(** C29: A failing control plane is not hammered.  While every answer to a
    call through the gate counts as a failure (the answers by which the event
    channel is found unsupported or taken, and malformed ones, do not) and no
    call of the node, ungated job reports included, records a success, then
    however the tasks interleave and whatever Retry-After values and jitters
    occur, of any [2 k + 1] consecutive gated requests of the node the last
    leaves at least [k] times half the current backoff step after the first. *)
Theorem outage_rate_bounded s tr s' :
  backoff_wf (backoff (gate s)) -> crun s tr s' -> Forall failing tr ->
  forall k i a b, nth_error (sends tr) i = Some a -> nth_error (sends tr) (i + 2 * k) = Some b ->
  a + Z.of_nat k * spacing s <= b.
Proof.
  intros Hw Hr Hf k. assert (Ho : outage_inv (spacing s) s) by (split; [done|lia]).
  induction k as [|k IH]; intros i a b Ha Hb.
  - rewrite Nat.mul_0_r, Nat.add_0_r in Hb. rewrite Ha in Hb. injection Hb as ->. lia.
  - destruct (nth_error (sends tr) (i + 2 * k)) as [m|] eqn:Em.
    + pose proof (IH _ _ _ Ha Em). replace (i + 2 * S k)%nat with (S (S (i + 2 * k))) in Hb by lia.
      pose proof (two_later _ _ _ _ _ _ _ Hr Hf Ho Em Hb). lia.
    + apply nth_error_None in Em. assert (Hlt : (i + 2 * S k < length (sends tr))%nat) by (apply nth_error_Some; congruence). lia.
Qed.

(** ** The event loop on top of the client *)

(** An iteration of the event loop that asks at [now]; the result is when it
    asks again. *)
Definition event_iteration (t : Timing) (jit lscale : Z -> Z) (s : LoopState) (g : GateState) (now : Z) (x : Exchange)
  : LoopState * GateState * Z :=
  let '(g, r) := wait_events g now x in
  let answered := match r with Err (Gated _) => now | _ => done_at x end in
  let '(s, sleep) := loop_step t jit lscale (answered - now) s (loop_outcome r) in
  (s, g, answered + sleep).

Lemma base_le_step b : backoff_wf b -> base b <= step b.
Proof.
  intros Hw. rewrite step_eq by done. destruct Hw as ([Hb Hc] & _ & Hf).
  pose proof (Z.pow_le_mono_r 2 0 (Z.min (failures b) 20) ltac:(lia) ltac:(lia)) as Hp. change (2 ^ 0) with 1 in Hp. nia.
Qed.

(** The event channel is asked at most once a second whatever is answered,
    instant answers of a broken intermediary included; an iteration that found
    the gate closed sends nothing, hands the main loop back to polling and
    comes back only after the wait is over. *)
Theorem event_requests_spaced jit lscale s g now x s' g' next :
  (forall d, 0 <= d -> d * 3 / 4 - 1 <= jit d) -> scale_ok lscale -> now <= done_at x ->
  backoff_wf (loop_backoff s) -> base (loop_backoff s) = error_base production ->
  event_iteration production jit lscale s g now x = (s', g', next) ->
  (check_at g now = Ok tt -> now + secs 1 <= next) /\
  (forall w, check_at g now = Err w -> g' = g /\ now + w < next /\ healthy (wake s') = false).
Proof.
  intros Hj Hsc Hx Hw Hb H. unfold event_iteration, wait_events in H. destruct (check_at g now) as [[]|w] eqn:Ec.
  - split; [intros _|done]. destruct (wait_events_finish g x) as [g1 r] eqn:Er.
    assert (Ha : (match r with Err (Gated _) => now | _ => done_at x end) = done_at x /\
                 match loop_outcome r with GatedError _ => False | _ => True end).
    { unfold wait_events_finish in Er. repeat match type of Er with (match ?e with _ => _ end) = _ => destruct e end; by injection Er as <- <-. }
    destruct Ha as [Ea Ho]. cbv zeta in H. rewrite Ea in H. destruct (loop_step _ _ _ _ _ _) as [s1 d] eqn:El. injection H as <- <- <-.
    assert (Hm : 0 <= superseded_floor production) by (vm_compute; discriminate).
    destruct (event_loop_sleeps _ _ _ _ _ _ _ _ Hsc Hw Hm El) as (_ & _ & Hd).
    destruct (loop_outcome r) as [re ch cu| |ra| |]; [| | |done|].
    + cbn [loop_step] in El. injection El as <- <-. change (min_event_interval production) with (secs 1) in *.
      destruct (done_at x - now <? secs 1) eqn:E; b2p; lia.
    + subst d. assert (Hq := Hj (unavailable_sleep production) ltac:(vm_compute; discriminate)).
      change (unavailable_sleep production * 3 / 4 - 1) with (secs 450 - 1) in Hq. unfold secs, NS in *. lia.
    + destruct Hd as [Hd _]. change (superseded_floor production) with (secs 5) in Hd. unfold secs, NS in *. lia.
    + destruct Hd as [[Hd _] _]. pose proof (base_le_step _ Hw) as Hbs. rewrite Hb in Hbs. change (error_base production) with (secs 2) in Hbs.
      assert (secs 1 <= step (loop_backoff s) / 2) by (apply Z.div_le_lower_bound; unfold secs, NS in *; lia). lia.
  - split; [done|]. intros w' [= <-]. cbn [loop_outcome loop_step] in H. injection H as <- <- <-. cbn. split; [done|]. split; [lia|done].
Qed.
End Client.

(** ** Witnesses *)

Definition ex_exchange (t : Z) (retry : option string) : Exchange (V := Json.json) :=
  {| answer := Some {| status := 503; retry_header := retry; etag_header := None; body := None |}; done_at := t; wall := 0; scale := ex_scale |}.
Definition ex_null (v : Json.json) : bool := match v with JNull => true | _ => false end.
Definition no_date (s : string) : option Z := None.
Definition no_events (v : Json.json) : option (string * list string * string) := None.

Definition ex_start : CState (V := Json.json) := c_init (secs 2) (secs 60) 0.

(** One step of a run: a request sent, and an answer of 503. *)
Ltac ex_send c t :=
  eapply crun_cons; [apply (c_send ex_null no_date no_events _ c t); [vm_compute; discriminate|repeat constructor; discriminate|intros _; vm_compute; reflexivity]|].
Ltac ex_answer pre c suf t retry :=
  eapply crun_cons; [apply (c_done ex_null no_date no_events _ pre c suf (ex_exchange t retry)); [reflexivity|vm_compute; discriminate|apply ex_scale_ok]|].

Lemma outage_rate_bounded_witness :
  exists tr s', crun ex_null no_date no_events ex_start tr s' /\ sends tr = [0; 0; secs 100] /\ 0 + Z.of_nat 1 * spacing ex_start <= secs 100.
Proof.
  assert (H : exists tr s', crun ex_null no_date no_events ex_start tr s' /\ sends tr = [0; 0; secs 100] /\ Forall failing tr).
  { do 2 eexists. split; [|split].
    - ex_send (Claim (V := Json.json)) 0. ex_send (WaitEvents (V := Json.json) None 25) 0.
      ex_answer [WaitEvents (V := Json.json) None 25] (Claim (V := Json.json)) (@nil (Call (V := Json.json))) 1 (@None string).
      ex_answer (@nil (Call (V := Json.json))) (WaitEvents (V := Json.json) None 25) (@nil (Call (V := Json.json))) 2 (@None string).
      ex_send (Claim (V := Json.json)) (secs 100). apply crun_nil.
    - reflexivity.
    - repeat constructor. }
  destruct H as (tr & s' & Hr & Hs & Hf). exists tr, s'. split; [exact Hr|]. split; [exact Hs|].
  apply (outage_rate_bounded ex_null no_date no_events ex_start tr s') with (i := 0%nat); [|exact Hr|exact Hf|rewrite Hs; reflexivity|rewrite Hs; reflexivity].
  vm_compute. repeat split; congruence.
Defined.

(** A claim answered with a Retry-After of half a minute. *)
Lemma ex_refused :
  exists s s1, crun ex_null no_date no_events ex_start [Sent 0 Claim] s /\
    cstep ex_null no_date no_events s (Done 1 Claim (Some (Failure (Some (secs 30)) ex_scale))) s1 /\
    clock s1 = 1 /\ in_flight s1 = [] /\ gate s1 = record_failure_at ex_scale (gate_new (secs 2) (secs 60)) 1 (Some (secs 30)).
Proof.
  do 2 eexists. split; [ex_send (Claim (V := Json.json)) 0; apply crun_nil|].
  split; [apply (c_done ex_null no_date no_events _ [] Claim [] (ex_exchange 1 (Some "30"))); [reflexivity|vm_compute; discriminate|apply ex_scale_ok]|].
  repeat split.
Qed.

Lemma server_minimum_respected_witness :
  exists s1 tr s2, crun ex_null no_date no_events s1 tr s2 /\ In (Sent (secs 100) Claim) tr /\ 1 + secs 30 <= secs 100.
Proof.
  destruct ex_refused as (s & s1 & Hr & Hd & Hc & Hf & Hg). exists s1, [Sent (secs 100) Claim].
  assert (H : exists s2, crun ex_null no_date no_events s1 [Sent (secs 100) Claim] s2).
  { eexists. eapply crun_cons; [|apply crun_nil]. apply c_send; [rewrite Hc; vm_compute; discriminate|rewrite Hf; constructor|].
    intros _. rewrite Hg. vm_compute. reflexivity. }
  destruct H as (s2 & Hr2). exists s2. split; [exact Hr2|]. split; [by left|].
  refine (server_minimum_respected ex_null no_date no_events (secs 2) (secs 60) 0 _ s 1 Claim (secs 30) ex_scale s1 _ s2 Hr Hd Hr2 (secs 100) Claim _ _);
    [by left|reflexivity].
Defined.

(** The prober has a client of its own: while the control plane's Retry-After
    closes the gate, it keeps asking for targets. *)
Lemma prober_ignores_gate :
  exists s s' w, cstep ex_null no_date no_events s (Sent 2 FetchTargets) s' /\ check_at (gate s) 2 = Err w /\
    gate s = record_failure_at ex_scale (gate_new (secs 2) (secs 60)) 1 (Some (secs 30)).
Proof.
  destruct ex_refused as (s & s1 & Hr & Hd & Hc & Hf & Hg). exists s1. do 2 eexists.
  split; [apply c_send; [rewrite Hc; lia|rewrite Hf; constructor|discriminate]|]. split; [rewrite Hg; reflexivity|exact Hg].
Qed.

_ _ _

#### Work required
Lines from the top of the entries through the line with "backoff_wf (backoff (gate" are to be transcribed exactly, and nothing more.

#### Finished task
(** C29: A failing control plane is not hammered.  While every answer to a
    call through the gate counts as a failure (the answers by which the event
    channel is found unsupported or taken, and malformed ones, do not) and no
    call of the node, ungated job reports included, records a success, then
    however the tasks interleave and whatever Retry-After values and jitters
    occur, of any [2 k + 1] consecutive gated requests of the node the last
    leaves at least [k] times half the current backoff step after the first. *)
Theorem outage_rate_bounded s tr s' :
  backoff_wf (backoff (gate s)) -> crun s tr s' -> Forall failing tr ->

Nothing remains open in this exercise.